Para Imam Ahlulbait as adalah manusia-manusia pilihan. Mereka dipilih oleh Allah SWT untuk membimbing masyarakat secara benar dan menjadi contoh yang paling unggul untuk mencapai derajat kemanusiaan dan akhlak mulia.

Ibrahim bin Abbas mengatakan, “Aku tidak pernah mendengar Abul Hasan Ar-Ridha as mengatakan sesuatu yang merusak kehormatan seseorang, juga tidak pernah memotong pembicaraan seseorang hingga ia menuntaskannya, dan tidak pernah menolak permintaan seseorang tatkala dia mampu membantunya. Beliau tidak pernah menjulurkan kakinya ke tengah majelis. Aku tidak pernah melihatnya meludah, tidak pernah terbahak-bahak ketika tertawa, karena tawanya adalah senyum. Di waktu-waktu senggang, beliau menghamparkan suprah dan duduk bersama para pembantu, mulai dari penjaga pintu sampai pejabat pemerintahan. Dan barang siapa yang mengaku pernah melihat keluhuran budi pekerti seseorang seperti beliau, maka janganlah kau percaya.”

Seorang laki-laki menyertai Imam Ar-Ridha dalam perjalanannya ke Khurasan. Imam mengajaknya duduk dalam sebuah jamuan makan. Beliau mengumpulkan para tuan dan budak untuk menyiapkan makanan dan duduk bersama.
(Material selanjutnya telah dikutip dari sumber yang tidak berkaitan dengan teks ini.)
(** * Local-to-block-blob upload (package ste) and the list command (package cmd)

    A shallow embedding of [runPrologue], [generateUploadFunc] and [putBlob]
    of the [localToBlockBlob] transfer, and of the [list] command of the
    front end, together with the properties of the chunked transfer
    protocol: tiling of the byte ranges, completion counting, cancellation,
    and the commit of the block list.

    Every goroutine body is a command tree over the operations the code
    performs on the transfer ([prog]): the tree is what the Go function
    does, the handler [exec_op] is what each operation does to the state
    shared by all chunk functions of one transfer.  One chunk function is
    observed through [run_thread] (each of its steps runs in a state the
    other goroutines may have changed in between); the worker pool is the
    interleaving [run_system]. *)

From Stdlib Require Import ZArith Lia List String Ascii Bool.
From stdpp Require Import base tactics option list numbers list_numbers.
Import ListNotations.
Local Open Scope Z_scope.

(** ** Machine integers *)

Module Int.

Definition max_int64 : Z := 2 ^ 63 - 1.
Definition max_int32 : Z := 2 ^ 31 - 1.
Definition max_uint32 : Z := 2 ^ 32 - 1.

(** Conversion to a signed [w]-bit integer, as Go's [int64(x)], [int32(x)]
    and the signed addition do it: two's complement wrap-around. *)
Definition wrap_signed (w : Z) (z : Z) : Z :=
  (z + 2 ^ (w - 1)) mod 2 ^ w - 2 ^ (w - 1).

Definition int64 (z : Z) : Z := wrap_signed 64 z.
Definition int32 (z : Z) : Z := wrap_signed 32 z.
Definition uint32 (z : Z) : Z := z mod 2 ^ 32.

End Int.

(** ** base64.StdEncoding.EncodeToString *)

Module Base64.

Definition alphabet : string :=
  "ABCDEFGHIJKLMNOPQRSTUVWXYZabcdefghijklmnopqrstuvwxyz0123456789+/".

Definition digit (n : N) : ascii :=
  match String.get (N.to_nat n) alphabet with
  | Some c => c
  | None => "="%char
  end.

Definition quad (n : N) (pad : nat) : string :=
  let c0 := digit (n / 262144) in
  let c1 := digit ((n / 4096) mod 64) in
  let c2 := digit ((n / 64) mod 64) in
  let c3 := digit (n mod 64) in
  match pad with
  | O => String c0 (String c1 (String c2 (String c3 EmptyString)))
  | S O => String c0 (String c1 (String c2 (String "=" EmptyString)))
  | _ => String c0 (String c1 (String "=" (String "=" EmptyString)))
  end.

Fixpoint encode_bytes (bs : list N) : string :=
  match bs with
  | [] => EmptyString
  | [a] => quad (a * 65536) 2
  | [a; b] => quad (a * 65536 + b * 256) 1
  | a :: b :: c :: rest =>
      String.append (quad (a * 65536 + b * 256 + c) 0) (encode_bytes rest)
  end%N.

Definition EncodeToString (s : string) : string :=
  encode_bytes (map N_of_ascii (list_ascii_of_string s)).

End Base64.

(** ** Data model *)

Module common.

(** [common.TransferStatus]; the code uses [TransferFailed] and
    [TransferComplete]. *)
Inductive TransferStatus : Type :=
| TransferNotStarted
| TransferInProgress
| TransferComplete
| TransferFailed
| TransferCancelled.

Inductive LogLevel : Type := LogInfo | LogError.

End common.
Import common.

#[global] Instance TransferStatus_eq_dec : EqDecision TransferStatus.
Proof. solve_decision. Defined.

(** The fields of [TransferMsg] the upload reads.  Their Go types are
    declared outside these files; the code converts them with [int64(..)]
    and [uint32(..)] where it uses them, which the model does too. *)
Record TransferMsg : Type := mkTransferMsg {
  Source : string;
  Destination : string;
  SourceSize : Z;
  BlockSize : Z;
  NumChunks : Z
}.

(** The arguments [generateUploadFunc] closes over: what a [ChunkMsg]
    put on the chunk channel stands for. *)
Record ChunkMsg : Type := mkChunkMsg {
  chunkId : Z;
  adjustedChunkSize : Z;
  startIndex : Z
}.

(** The texts passed to [transfer.Log], by format string and arguments. *)
Inductive logmsg : Type :=
| MsgNotPickingUp (chunkId : Z)
| MsgFinalizingCancellation (workerId : Z)
| MsgUploadFailedCancelled (workerId chunkId : Z)
| MsgCancelingTransfer (workerId chunkId startIndex : Z)
| MsgConcluding (workerId chunkId : Z)
| MsgFailedToConclude (workerId chunkId : Z)
| MsgCompleted
| MsgCloseFailed (workerId : Z)
| MsgPutBlobCancelled
| MsgPutBlobFailed
| MsgPutBlobSuccessful
| MsgPutBlobCloseFailed.

(** The state one transfer shares between its prologue and all its chunk
    functions. *)
Record Shared : Type := mkShared {
  cancelled : bool;                  (* TransferContext.Err() != nil *)
  chunksDone : Z;                    (* the counter behind ChunksDone() *)
  status : TransferStatus;
  transfersDone : Z;                 (* calls of TransferDone() *)
  throughput : Z;                    (* jobInfo.JobThroughPut *)
  blockIds : option (list string);   (* None: the nil slice *)
  channel : list ChunkMsg;           (* what was sent on chunkChannel *)
  panicked : bool
}.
Orang itu lalu berkata, “Wahai putra Rasulullah, apakah engkau mengumpulkan mereka dalam satu jamuan makan?”

“Sesungguhnya Allah SWT adalah satu. Manusia lahir dari satu bapak dan satu ibu. Mereka berbeda-beda dalam amal perbuatan”, demikian jawab Imam as.

Salah seorang dari mereka berkata, “Demi Allah, tidak ada yang lebih mulia di muka bumi ini selain engkau, wahai Abul Hasan (panggilan Imam Ar-Ridha)!”

Imam menjawab, “Ketakwaanlah yang memuliakan mereka, wahai saudaraku!”

Salah seorang bersumpah dan berkata, “Demi Allah, engkau adalah sebaik-baik manusia.”

Imam menjawabnya, “Janganlah engkau bersumpah seperti itu. Sebab orang yang lebih baik dari aku adalah yang lebih bertakwa kepada Allah. Demi Allah, Dzat yang menorehkan ayat ini, ‘Kami ciptakan kalian bersuku-suku dan berbangsa-bangsa untuk saling mengenal. Sesungguhnya orang yang paling mulia di antara kamu adalah orang yang paling bertakwa.’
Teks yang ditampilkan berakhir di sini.